***** Entries supplied

(** The browser opens the application at [pathname]. *)
Definition visit (pathname : string) : Eff unit :=
  match Routes pathname with
  | Some e => mount_element e
  | None => ret tt
  end.

End App.

(** ** Vocabulary of the statements *)

(** The user an attempt verifies: the response resolved, its status is a
    success and its body is JSON. *)
Definition verified (out : FetchOutcome) : option JS.value :=
  match out with
  | Resolved r => if ok r then body r else None
  | Rejected => None
  end.

(** The stored session flag together with a stored user, as line 46 of
    [App.js] tests them. *)
Definition session_check (ls : gmap string string) : bool :=
  JS.truthy (ls !! "user") && JS.strict_eq (ls !! "isAuthenticated") "true".

(** The exchanges a run added to the log. *)
Definition new_exchanges (before after : World) : list (Request * FetchOutcome) :=
  drop (length (network before)) (network after).

Definition new_commits (before after : World) : list View :=
  drop (length (commits before)) (commits after).

(** The children a view puts on the screen. *)
Definition rendered_children (v : View) : list Element :=
  match v with
  | VAuthProvider _ children => children
  | _ => []
  end.

Inductive Decision : Type :=
| Placeholder
| RedirectToLogin
| RedirectToDashboard
| RenderChildren
| Elsewhere.

Definition decision (v : View) : Decision :=
  match v with
  | VSpinner => Placeholder
  | VNavigate to true =>
      if String.eqb to "/login" then RedirectToLogin
      else if String.eqb to "/dashboard" then RedirectToDashboard
      else Elsewhere
  | VAuthProvider _ _ => RenderChildren
  | _ => Elsewhere
  end.

Definition guarded (e : Element) : bool :=
  match e with
  | EProtectedRoute _ _ => true
  | _ => false
  end.

Definition admin_gated (e : Element) : bool :=
  match e with
  | EProtectedRoute adminOnly _ => adminOnly
  | _ => false
  end.

Definition Unauthenticated : AuthState := mkAuthState false false JNull.
Definition Authenticated (u : JS.value) : AuthState := mkAuthState false true u.

(** Runs of exchanges that respect the order of the attempts: the
    cookie-based request [c], when made, comes first; the token request
    [t], when made, comes last, and after a cookie-based attempt only if
    that one verified nobody. *)
Inductive in_order (c t : Request) : list (Request * FetchOutcome) -> Prop :=
| order_none : in_order c t []
| order_cookie (o : FetchOutcome) : in_order c t [(c, o)]
| order_token (o : FetchOutcome) : in_order c t [(t, o)]
| order_cookie_token (o1 o2 : FetchOutcome) :
    verified o1 = None -> in_order c t [(c, o1); (t, o2)].

(** Two patterns that some pathname can match both. *)
Fixpoint compatible (p q : list string) : bool :=
  match p, q with
  | [], [] => true
  | a :: p', b :: q' => (dynamic a || dynamic b || String.eqb a b) && compatible p' q'
  | _, _ => false
  end.

Fixpoint pairwise_apart (patterns : list (list string)) : bool :=
  match patterns with
  | [] => true
  | p :: rest => forallb (fun q => negb (compatible p q)) rest && pairwise_apart rest
  end.

(** What the table asks of a visitor, route by route. *)
Inductive Requirement : Type := Public | NeedsLogin | NeedsAdmin.

Definition requirement (e : Element) : Requirement :=
  match e with
  | EProtectedRoute true _ => NeedsAdmin
  | EProtectedRoute false _ => NeedsLogin
  | _ => Public
  end.

(** ** Following redirects

    A committed [<Navigate to=... />] moves the router to [to], and
    [<Routes>] renders the element of the route found there.  In this table
    a redirect always leaves the element that issued it for one of another
    component, so the element at the target mounts anew. *)

(** *** Pathnames on which the matcher and the router agree *)

Definition upper_case (c : ascii) : bool :=
  (65 <=? nat_of_ascii c)%nat && (nat_of_ascii c <=? 90)%nat.

(** No percent escape and no upper-case letter. *)
Fixpoint plain_chars (s : string) : bool :=
  match s with
  | EmptyString => true
  | String c rest =>
      negb (Ascii.eqb c "%"%char) && negb (upper_case c) && plain_chars rest
  end.

(** No slash followed by a slash. *)
Fixpoint single_slashes (s : string) : bool :=
  match s with
  | EmptyString => true
  | String a rest =>
      match rest with
      | String b _ => negb (Ascii.eqb a "/"%char && Ascii.eqb b "/"%char)
      | EmptyString => true
      end && single_slashes rest
  end.

(** A pathname that the router matches as it is written: it starts with a
    slash, has nothing to decode, no case to fold and no doubled slash. *)
Definition plain (pathname : string) : bool :=
  match pathname with
  | String c _ => Ascii.eqb c "/"%char
  | EmptyString => false
  end && plain_chars pathname && single_slashes pathname.

(** A view that sends the router nowhere. *)
Definition settled (v : View) : bool :=
  match v with
  | VNavigate _ _ => false
  | _ => true
  end.

(** A string without a slash: one segment of a path. *)
Fixpoint slash_free (s : string) : bool :=
  match s with
  | EmptyString => true
  | String c rest => negb (Ascii.eqb c "/"%char) && slash_free rest
  end.

(** Where the last view committed between two worlds sends the router. *)
Definition redirect_of (before after : World) : option string :=
  match last (new_commits before after) with
  | Some (VNavigate to _) => Some to
  | _ => None
  end.

Section Navigation.

Variable REACT_APP_BACKEND_URL : option string.
Variable backend : Backend.

(** Open [pathname] and follow the redirects, at most [hops] routes in
    all. *)
Fixpoint browse (hops : nat) (pathname : string) : Eff unit :=
  fun w =>
    match hops with
    | O => (Normal tt, w)
    | S n =>
        match visit REACT_APP_BACKEND_URL backend pathname w with
        | (Normal _, w') =>
            match redirect_of w w' with
            | Some to => browse n to w'
            | None => (Normal tt, w')
            end
        | r => r
        end
    end.

End Navigation.

(** ** The animated counter ([AnimatedCounter])

    The part of the component that decides whether an animation starts and
    towards which target.  The frames themselves compute with floating
    point numbers and the clock, and are not modelled: a started animation
    is recorded with what its closure captures. *)

Module Counter.

(** [a ?? b] *)
Definition coalesce (a b : JS.value) : JS.value :=
  if JS.nullish a then b else a.

(** A parameter with a default: the default stands in for [undefined]
    only. *)
Definition default_param (given dflt : JS.value) : JS.value :=
  match given with
  | JUndefined => dflt
  | _ => given
  end.

(** The props the effect reads; a prop that is not passed is
    [undefined]. *)
Record Props : Type := mkProps {
  value : JS.value;
  end_ : JS.value;
  duration : JS.value
}.

(** [value ?? end ?? 0] *)
Definition targetValue (p : Props) : JS.value :=
  coalesce (coalesce (value p) (end_ p)) (JNumber 0).

(** What [animate] captures when the effect creates it: [Date.now()], the
    target that [Number(...)] is applied to, and the duration. *)
Record Animation : Type := mkAnimation {
  startTime : Z;
  target : JS.value;
  seconds : JS.value
}.

(** An instance: the [hasAnimated] ref and the animations handed to
    [requestAnimationFrame] so far, oldest first. *)
Record Instance : Type := mkInstance {
  hasAnimated : bool;
  requested : list Animation
}.

Definition initial : Instance := mkInstance false [].

(** One render: the flag of [useInView], the props and the clock at the
    time its effect runs. *)
Record Render : Type := mkRender {
  isInView : bool;
  props : Props;
  now : Z
}.

(** The body of the effect. *)
Definition effect (st : Instance) (r : Render) : Instance :=
  if isInView r && negb (hasAnimated st) then
    mkInstance true
      (requested st ++
       [mkAnimation (now r) (targetValue (props r))
                    (default_param (duration (props r)) (JNumber 2))])
  else st.

(** The effects of a run of renders, in order. *)
Definition run (renders : list Render) : Instance :=
  fold_left effect renders initial.

End Counter.

(** ** Sample stores, users and backends *)

Definition student : JS.value :=
  JObject [("id", JString "u-17"); ("email", JString "ana@example.mx");
           ("role", JString "user")].

Definition administrator : JS.value :=
  JObject [("id", JString "u-1"); ("email", JString "root@example.mx");
           ("role", JString "admin")].

Definition profile_without_role : JS.value :=
  JObject [("id", JString "u-23"); ("email", JString "luz@example.mx")].

Definition empty_store : gmap string string := ∅.

Definition session_store : gmap string string :=
  <["user" := "{}"]> (<["isAuthenticated" := "true"]> ∅).

Definition token_store : gmap string string :=
  <["token" := "t0k3n"]> ∅.

Definition full_store : gmap string string :=
  <["token" := "t0k3n"]> session_store.

Definition backend_down : Backend := fun _ _ => Rejected.

Definition backend_401 : Backend := fun _ _ => Resolved (mkResponse false None).

Definition backend_200 (u : JS.value) : Backend :=
  fun _ _ => Resolved (mkResponse true (Some u)).

(** Accepts a bearer token only: a request that forwards credentials gets
    a 401. *)
Definition backend_bearer_only (u : JS.value) : Backend :=
  fun _ req =>
    match credentials req with
    | Some _ => Resolved (mkResponse false None)
    | None => Resolved (mkResponse true (Some u))
    end.

Definition fresh (ls : gmap string string) : World :=
  mkWorld ls [] initialAuthState [].

(** ** Unfolding of the effectful definitions *)

Ltac unfold_eff :=
  unfold function_body, bind, when, try_catch, localStorage_getItem,
         await_fetch, await_json, setAuthState, return_, ret, throw, apply_action.

Ltac unfold_checkAuth := unfold checkAuth; unfold_eff.
Ltac unfold_effect := unfold effect, floating.
Ltac unfold_mount := unfold mount; unfold bind at 1; unfold useState_mount.
Ltac unfold_location_change := unfold location_change; unfold bind at 1.
Ltac unfold_requests := unfold cookie_request, token_request, API, BACKEND_URL.
Ltac unfold_visit := unfold visit, mount_element.
Ltac simpl_route := cbn -[browse visit mount].

(** ** Properties of the render function *)

Section Render.

Variable children : Element.

Lemma optional_member_total (v : JS.value) (k : string) :
  exists r, JS.optional_member v k = Normal r.
Proof.
  destruct v; simpl; eauto.
Qed.

Lemma member_null_throws (k : string) :
  JS.member JNull k = Throw TypeError /\ JS.member JUndefined k = Throw TypeError.
Proof. split; reflexivity. Qed.

Lemma strict_neq_string_true (v : JS.value) (lit : string) :
  v <> JString lit -> JS.strict_neq_string v lit = true.
Proof.
  intros Hne. destruct v as [| | | |s| |]; simpl; try reflexivity.
  destruct (String.eqb_spec s lit) as [->|]; [congruence | reflexivity].
Qed.

Lemma not_admin_normal (adminOnly : bool) (s : AuthState) :
  exists b, not_admin adminOnly s = Normal b.
Proof.
  unfold not_admin. destruct adminOnly; [|eauto].
  destruct (optional_member_total (user s) "role") as [r ->]. eauto.
Qed.

Lemma ProtectedRoute_loading (adminOnly : bool) (s : AuthState) :
  loading s = true -> ProtectedRoute adminOnly children s = Normal VSpinner.
Proof. intros H. unfold ProtectedRoute. now rewrite H. Qed.

Lemma ProtectedRoute_unauthenticated (adminOnly : bool) (s : AuthState) :
  loading s = false -> authenticated s = false ->
  ProtectedRoute adminOnly children s = Normal (VNavigate "/login" true).
Proof. intros Hl Ha. unfold ProtectedRoute. now rewrite Hl, Ha. Qed.

Lemma ProtectedRoute_authenticated (adminOnly : bool) (s : AuthState) :
  loading s = false -> authenticated s = true ->
  exists b, not_admin adminOnly s = Normal b /\
    ProtectedRoute adminOnly children s =
      Normal (if b then VNavigate "/dashboard" true
              else VAuthProvider (mkAuthContextValue (user s) setUser)
                                 [children; EFeedbackButton]).
Proof.
  intros Hl Ha. destruct (not_admin_normal adminOnly s) as [b Hb].
  exists b. split; [exact Hb|].
  unfold ProtectedRoute. rewrite Hl, Ha, Hb. now destruct b.
Qed.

**********

Problem to work on. Retype, in the same exact form, the lines of the material above from the line holding "(65 <=? nat_of_ascii" through the line holding "String c _ =>".

Response to this task.
  (65 <=? nat_of_ascii c)%nat && (nat_of_ascii c <=? 90)%nat.

(** No percent escape and no upper-case letter. *)
Fixpoint plain_chars (s : string) : bool :=
  match s with
  | EmptyString => true
  | String c rest =>
      negb (Ascii.eqb c "%"%char) && negb (upper_case c) && plain_chars rest
  end.

(** No slash followed by a slash. *)
Fixpoint single_slashes (s : string) : bool :=
  match s with
  | EmptyString => true
  | String a rest =>
      match rest with
      | String b _ => negb (Ascii.eqb a "/"%char && Ascii.eqb b "/"%char)
      | EmptyString => true
      end && single_slashes rest
  end.

(** A pathname that the router matches as it is written: it starts with a
    slash, has nothing to decode, no case to fold and no doubled slash. *)
Definition plain (pathname : string) : bool :=
  match pathname with
  | String c _ => Ascii.eqb c "/"%char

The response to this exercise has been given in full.